The coat of arms of Tunisia displays a Carthaginian galley (symbol of freedom) along with a lion holding a sword (symbol of order), and a weighing scale (symbol of justice). In the centre, just under the ship, is the national motto written in Arabic: Freedom (حرية) - Order (نظام) - Justice (عدالة). The central emblem of the national flag is seen above the shield. The background is gold in all sections.

Official description
The official description of the coat of arms of Tunisia is as follows:

A golden shield divided in point consisting of:

On the right, a black lion turned to the left and armed with a scimitar argent.

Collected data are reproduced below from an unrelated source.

(** X8 — every file that is opened is closed.  Each of the four functions
    leaves the set of open files as it found it, on every path: success,
    error, and panic inside [Encrypt] or [Decrypt] (the deferred [Close]
    still runs). *)
Theorem file_functions_close_what_they_open :
  (forall (file to : gostring) (data : slice) (passphrase : gostring) (s s' : Sys) r,
      EncryptToFile file to data passphrase s = (r, s') ->
      open_files (fs s') = open_files (fs s)) /\
  (forall (file : gostring) (salt : slice) (passphrase : gostring) (s s' : Sys) r,
      DecryptFromFile file salt passphrase s = (r, s') ->
      open_files (fs s') = open_files (fs s)) /\
  (forall (file from to passphrase : gostring) (s s' : Sys) r,
      EncryptFile file from to passphrase s = (r, s') ->
      open_files (fs s') = open_files (fs s)) /\
  (forall (file from to passphrase : gostring) (s s' : Sys) r,
      DecryptFile file from to passphrase s = (r, s') ->
      open_files (fs s') = open_files (fs s)).
Proof.
  repeat split.
  - intros file to data passphrase s s' r H. unfold_files H.
    destruct (create_fault (fs s) file) as [e|]; fs_simpl.
    + split_run H. reflexivity.
    + destruct (Encrypt data passphrase (mkWorld (rng s) []))
        as [[[[c sl] [e|]]|p] w1]; fs_simpl;
        try (destruct (write_fault (fs s) file) as [[n ew]|]; fs_simpl);
        split_run H; closed.
  - intros file salt passphrase s s' r H. unfold_files H.
    destruct (read_result (fs s) file) as [data [e1|]]; fs_simpl;
      match type of H with
      | context [Decrypt ?d ?sl ?p ?w0] =>
          destruct (Decrypt d sl p w0) as [[[pt [e|]]|p0] w1]
      end; fs_simpl; split_run H; reflexivity.
  - intros file from to passphrase s s' r H. unfold_files H.
    destruct (read_result (fs s) (from ++ file)) as [data [e1|]]; fs_simpl.
    { split_run H. reflexivity. }
    destruct to as [|c to']; [|split_run H; reflexivity].
    destruct (create_fault (fs s) (file ++ ext_3dfx)) as [e|]; fs_simpl.
    { split_run H. reflexivity. }
    destruct (Encrypt data passphrase (mkWorld (rng s) []))
      as [[[[c sl] [e|]]|p] w1]; fs_simpl; try (split_run H; closed).
    destruct (write_fault (fs s) (file ++ ext_3dfx)) as [[n ew]|]; fs_simpl;
      (destruct (create_fault (fs s) (file ++ ext_salt)) as [e|]; fs_simpl;
       [split_run H; closed|]);
      (destruct (write_fault (fs s) (file ++ ext_salt)) as [[n' ew']|]; fs_simpl);
      split_run H; closed.
  - intros file from to passphrase s s' r H. unfold_files H.
    set (toFile := match to with
                   | _ :: _ => to ++ file
                   | [] => file
                   end) in *.
    destruct (read_result (fs s) (from ++ file ++ ext_3dfx)) as [data [e1|]];
      fs_simpl;
      destruct (read_result (fs s) (from ++ file ++ ext_salt)) as [salt [e2|]];
      fs_simpl;
      destruct (create_fault (fs s) toFile) as [ec|]; fs_simpl;
      match type of H with
      | context [Decrypt ?d ?sl ?p ?w0] =>
          destruct (Decrypt d sl p w0) as [[[pt [e|]]|p0] w1]
      end; fs_simpl;
      try (destruct (write_fault (fs s) toFile) as [[n ew]|]; fs_simpl);
      split_run H; closed.
Qed.


(** X10 — a failed write goes unreported.  [EncryptToFile] does not look at
    what [Write] returns: when the write stores only the first [n] bytes of
    the blob and fails, [EncryptToFile] still returns the salt and no
    error, and the file holds those [n] bytes. *)
Theorem EncryptToFile_hides_failed_write :
  forall (file to : gostring) (data : slice) (passphrase : gostring) (s : Sys)
         (blob salt : slice) (w1 : World) (n : nat) (e : ioerror),
    create_fault (fs s) file = None ->
    write_fault (fs s) file = Some (n, e) ->
    Encrypt data passphrase (mkWorld (rng s) []) = (Returns (blob, salt, None), w1) ->
    exists s' : Sys,
      EncryptToFile file to data passphrase s = (Returns (salt, None), s') /\
      read_result (fs s') file = (Some (firstn n (elems blob)), None).
Proof.
  intros file to data passphrase s blob salt w1 n e Hc Hw He.
  unfold EncryptToFile, bindF, os_Create, defer, call, File_Write, File_Close, retF.
  rewrite Hc. fs_simpl. rewrite He. fs_simpl. rewrite Hw. fs_simpl.
  eexists. split; [reflexivity|]. fs_simpl.
  rewrite !gostring_eqb_refl. reflexivity.
Qed.

(** X11 — a failed [EncryptToFile] leaves an empty file.  The file is
    created before the data is encrypted: whenever it can be created and
    [EncryptToFile] does not return a [nil] error (the derivation fails, or
    [Encrypt] panics), [file] is left empty, whatever it held before. *)
Theorem EncryptToFile_failure_leaves_empty_file :
  forall (file to : gostring) (data : slice) (passphrase : gostring) (s s' : Sys) r,
    create_fault (fs s) file = None ->
    EncryptToFile file to data passphrase s = (r, s') ->
    (forall salt : slice, r <> Returns (salt, None)) ->
    read_result (fs s') file = (Some [], None).
Proof.
  intros file to data passphrase s s' r Hc H Hr. unfold_files H.
  rewrite Hc in H. fs_simpl.
  destruct (Encrypt data passphrase (mkWorld (rng s) []))
    as [[[[c sl] [e|]]|p0] w1]; fs_simpl;
    try (destruct (write_fault (fs s) file) as [[n ew]|]; fs_simpl);
    split_run H;
    try (exfalso; eapply Hr; reflexivity);
    rewrite gostring_eqb_refl; reflexivity.
Qed.

(** X12 — [DecryptFromFile] on a file it cannot use.  A failed read is
    only logged, and the function goes on with what the read returned.  So
    when the file cannot be read (the data is [nil]) or holds fewer than 12
    bytes, and the key is derived, [DecryptFromFile] panics on the slice
    bounds; the read error is in the log, not in the result. *)
Theorem DecryptFromFile_unusable_file_panics :
  forall (file : gostring) (salt : slice) (passphrase : gostring) (s : Sys)
         (data : slice) (err : option ioerror) (s0 : slice) (h : gostring) (w1 : World),
    read_result (fs s) file = (data, err) ->
    (len data < 12)%nat ->
    createHash salt passphrase (mkWorld (rng s) []) = (Returns (s0, h, None), w1) ->
    exists s' : Sys,
      DecryptFromFile file salt passphrase s = (Panics PanicSliceBounds, s') /\
      fs s' = fs s /\
      (forall e, err = Some e ->
                 In ("Decrypt from File - Read File Error:"%string, e) (slog s')).
Proof.
  intros file salt passphrase s data err s0 h w1 Hread Hshort Hc.
  unfold DecryptFromFile, bindF, ioutil_ReadFile, call, log_PrintlnF, retF.
  rewrite Hread.
  pose proof (Decrypt_derived data _ _ _ _ _ _ Hc) as Hd.
  apply Nat.ltb_lt in Hshort. rewrite Hshort in Hd.
  destruct err as [e|]; fs_simpl; rewrite Hd; fs_simpl;
    (eexists; split; [reflexivity|]; fs_simpl; split; [reflexivity|]);
    intros e' He'; [|discriminate He'].
  injection He' as <-. apply in_or_app. left. apply in_or_app. right.
  left. reflexivity.
Qed.

(** The bytes of the salt [Encrypt] returned, handed back as a salt,
    re-derive the key [Encrypt] used; so does the empty salt for a [nil]
    one. *)
Lemma createHash_replay_bytes W w salt h w1 :
  createHash nil_slice W w = (Returns (salt, h, None), w1) ->
  forall W2 w2,
    createHash (Some (elems salt)) W2 w2 = (Returns (Some (elems salt), h, None), w2).
Proof.
  intros H W2 w2. rewrite createHash_generated in H.
  destruct (rand_Read (entropy w) 16) as [[got rerr] rd].
  cbv zeta in H. rewrite createHash_supplied.
  match type of H with
  | context [scrypt_Key ?pw ?sl ?cN ?cr ?cp ?n] =>
      destruct (scrypt_Key pw sl cN cr cp n) as [dk [e'|]] eqn:Hd
  end; [discriminate H|].
  injection H as Hs Hh Hw. subst salt h. cbn [repeat] in Hd |- *.
  rewrite Hd. reflexivity.
Qed.

Lemma roundtrip_salt_bytes P W1 W2 w blob salt we :
  Encrypt P W1 w = (Returns (blob, salt, None), we) ->
  forall w2, exists pt,
    Decrypt (Some (elems blob)) (Some (elems salt)) W2 w2 = (Returns (pt, None), w2) /\
    elems pt = elems P.
Proof.
  intros H w2.
  destruct (Encrypt_success _ _ _ _ _ _ H)
    as (h & w1 & got & rerr & rd & Hc & Hr & Hsz & Hblob & Hwe).
  pose proof (createHash_replay_bytes _ _ _ _ _ Hc W2 w2) as Hc2.
  set (nonce := overwrite (repeat x00 12) got) in *.
  assert (Hn : List.length nonce = 12%nat)
    by (unfold nonce; rewrite overwrite_length, repeat_length; reflexivity).
  rewrite (Decrypt_derived _ _ _ _ _ _ _ Hc2). subst blob. cbn [elems].
  replace (len (Some (nonce ++ sealed h nonce (elems P) [])) <? 12)%nat with false
    by (symmetry; apply Nat.ltb_ge; unfold len; cbn [elems];
        rewrite length_app; lia).
  cbn [option_map].
  rewrite firstn_exact, skipn_exact by (symmetry; exact Hn).
  rewrite Open_sealed by (assumption || exact Hsz).
  exists (sliceForAppend nil_slice (elems P)). split; [reflexivity|].
  apply elems_sliceForAppend_nil.
Qed.

Lemma Sys_same (s : Sys) : mkSys (rng s) (fs s) (slog s ++ []) = s.
Proof. destruct s as [r f l]. cbn. rewrite app_nil_r. reflexivity. Qed.

(** X13 — round trip through one file.  When [EncryptToFile] returns a
    salt and no error, and the write to [file] did not fail, then
    [DecryptFromFile] on a file with the same contents, with that salt and
    any passphrase at all, returns the bytes that were encrypted, and
    changes nothing. *)
Theorem DecryptFromFile_EncryptToFile_roundtrip :
  forall (file to : gostring) (data : slice) (pass1 pass2 : gostring)
         (s s1 s2 : Sys) (salt : bytes),
    write_fault (fs s) file = None ->
    EncryptToFile file to data pass1 s = (Returns (Some salt, None), s1) ->
    read_result (fs s2) file = read_result (fs s1) file ->
    exists pt : slice,
      DecryptFromFile file (Some salt) pass2 s2 = (Returns (pt, None), s2) /\
      elems pt = elems data.
Proof.
  intros file to data pass1 pass2 s s1 s2 salt Hw H Hsame.
  unfold_files H.
  destruct (create_fault (fs s) file) as [e|]; fs_simpl; [discriminate H|].
  destruct (Encrypt data pass1 (mkWorld (rng s) []))
    as [[[[c sl] [e|]]|p0] w1] eqn:He; fs_simpl; try discriminate H.
  rewrite Hw in H. fs_simpl.
  apply pair_equal_spec in H. destruct H as [Hres Hs1].
  injection Hres as Hsl. subst sl s1. fs_simpl.
  rewrite !gostring_eqb_refl in Hsame. cbn [app elems fst] in Hsame.
  destruct (roundtrip_salt_bytes _ _ pass2 _ _ _ _ He (mkWorld (rng s2) []))
    as (pt & Hd & Hpt).
  cbn [elems] in Hd.
  exists pt. split; [|exact Hpt].
  unfold DecryptFromFile, bindF, ioutil_ReadFile, call, retF.
  rewrite Hsame. fs_simpl. rewrite Hd. fs_simpl.
  rewrite Sys_same. reflexivity.
Qed.

(** X14 — round trip through the file pair.  [EncryptFile] with an empty
    [to] reads [from + file] and, whatever [from] is, writes the blob to
    [file + ".3dfx"] and the salt to [file + ".salt"].  When it returns
    [nil] and neither write failed, [DecryptFile] with an empty [from], any
    destination it can create and write, and any passphrase at all, returns
    [nil] and leaves in the destination exactly the bytes of the source
    file.  This holds also when the salt read had failed: the salt file is
    then empty, and the empty salt re-derives the key. *)
Theorem DecryptFile_EncryptFile_roundtrip :
  forall (file from to pass1 pass2 : gostring) (s s1 s2 : Sys) (data : slice),
    read_result (fs s) (from ++ file) = (data, None) ->
    write_fault (fs s) (file ++ ext_3dfx) = None ->
    write_fault (fs s) (file ++ ext_salt) = None ->
    EncryptFile file from [] pass1 s = (Returns None, s1) ->
    read_result (fs s2) (file ++ ext_3dfx) = read_result (fs s1) (file ++ ext_3dfx) ->
    read_result (fs s2) (file ++ ext_salt) = read_result (fs s1) (file ++ ext_salt) ->
    let toFile := match to with
                  | _ :: _ => to ++ file
                  | [] => file
                  end in
    create_fault (fs s2) toFile = None ->
    write_fault (fs s2) toFile = None ->
    exists s3 : Sys,
      DecryptFile file [] to pass2 s2 = (Returns None, s3) /\
      read_result (fs s3) toFile = (Some (elems data), None).
Proof.
  intros file from to pass1 pass2 s s1 s2 data Hread Hw3 Hws H Hsame3 Hsames
         toFile Hcreate Hwrite.
  pose proof (gostring_eqb_neq _ _ (ext_3dfx_neq_salt file)) as Hne.
  assert (Hne' : gostring_eqb (file ++ ext_3dfx) (file ++ ext_salt) = false).
  { apply gostring_eqb_neq. intros E. symmetry in E.
    exact (ext_3dfx_neq_salt file E). }
  unfold_files H. rewrite Hread in H. fs_simpl.
  destruct (create_fault (fs s) (file ++ ext_3dfx)) as [e|]; fs_simpl;
    [discriminate H|].
  destruct (Encrypt data pass1 (mkWorld (rng s) []))
    as [[[[c sl] [e|]]|p0] w1] eqn:He; fs_simpl; try discriminate H.
  rewrite Hw3 in H. fs_simpl.
  destruct (create_fault (fs s) (file ++ ext_salt)) as [e|]; fs_simpl;
    [discriminate H|].
  rewrite Hne in H. rewrite Hws in H. fs_simpl.
  apply pair_equal_spec in H. destruct H as [_ Hs1]. subst s1. fs_simpl.
  rewrite ?Hne, ?Hne', ?gostring_eqb_refl in Hsames.
  rewrite ?Hne, ?Hne', ?gostring_eqb_refl in Hsame3.
  cbn [app elems fst] in Hsame3, Hsames.
  destruct (roundtrip_salt_bytes _ _ pass2 _ _ _ _ He (mkWorld (rng s2) []))
    as (pt & Hd & Hpt).
  unfold DecryptFile, bindF, ioutil_ReadFile, os_Create, defer, call,
    log_PrintlnF, File_Write, File_Close, retF.
  cbn [app]. rewrite Hsame3. fs_simpl. rewrite Hsames. fs_simpl.
  fold toFile. rewrite Hcreate. fs_simpl. rewrite Hd. fs_simpl.
  rewrite Hwrite. fs_simpl.
  eexists. split; [reflexivity|]. fs_simpl.
  rewrite !gostring_eqb_refl. cbn [app elems fst]. rewrite Hpt. reflexivity.
Qed.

On the left, black scales.

The motto of the Republic is inscribed in black on a golden scroll:

Liberty - Order - Justice.

In chief, a ship with a hull bistre, sails argent and flags red sailing on a sea azure.

On top of the national emblem a white circle with a figure of a red star with five points encircled by a red crescent.

History 
The first coat of arms of independent Tunisia are the Beylical coat of arms in use from 1861 to June 21, 1956, the date of adoption by beylical decree of the coat of arms of the Kingdom of Tunisia since March 20 of the same year.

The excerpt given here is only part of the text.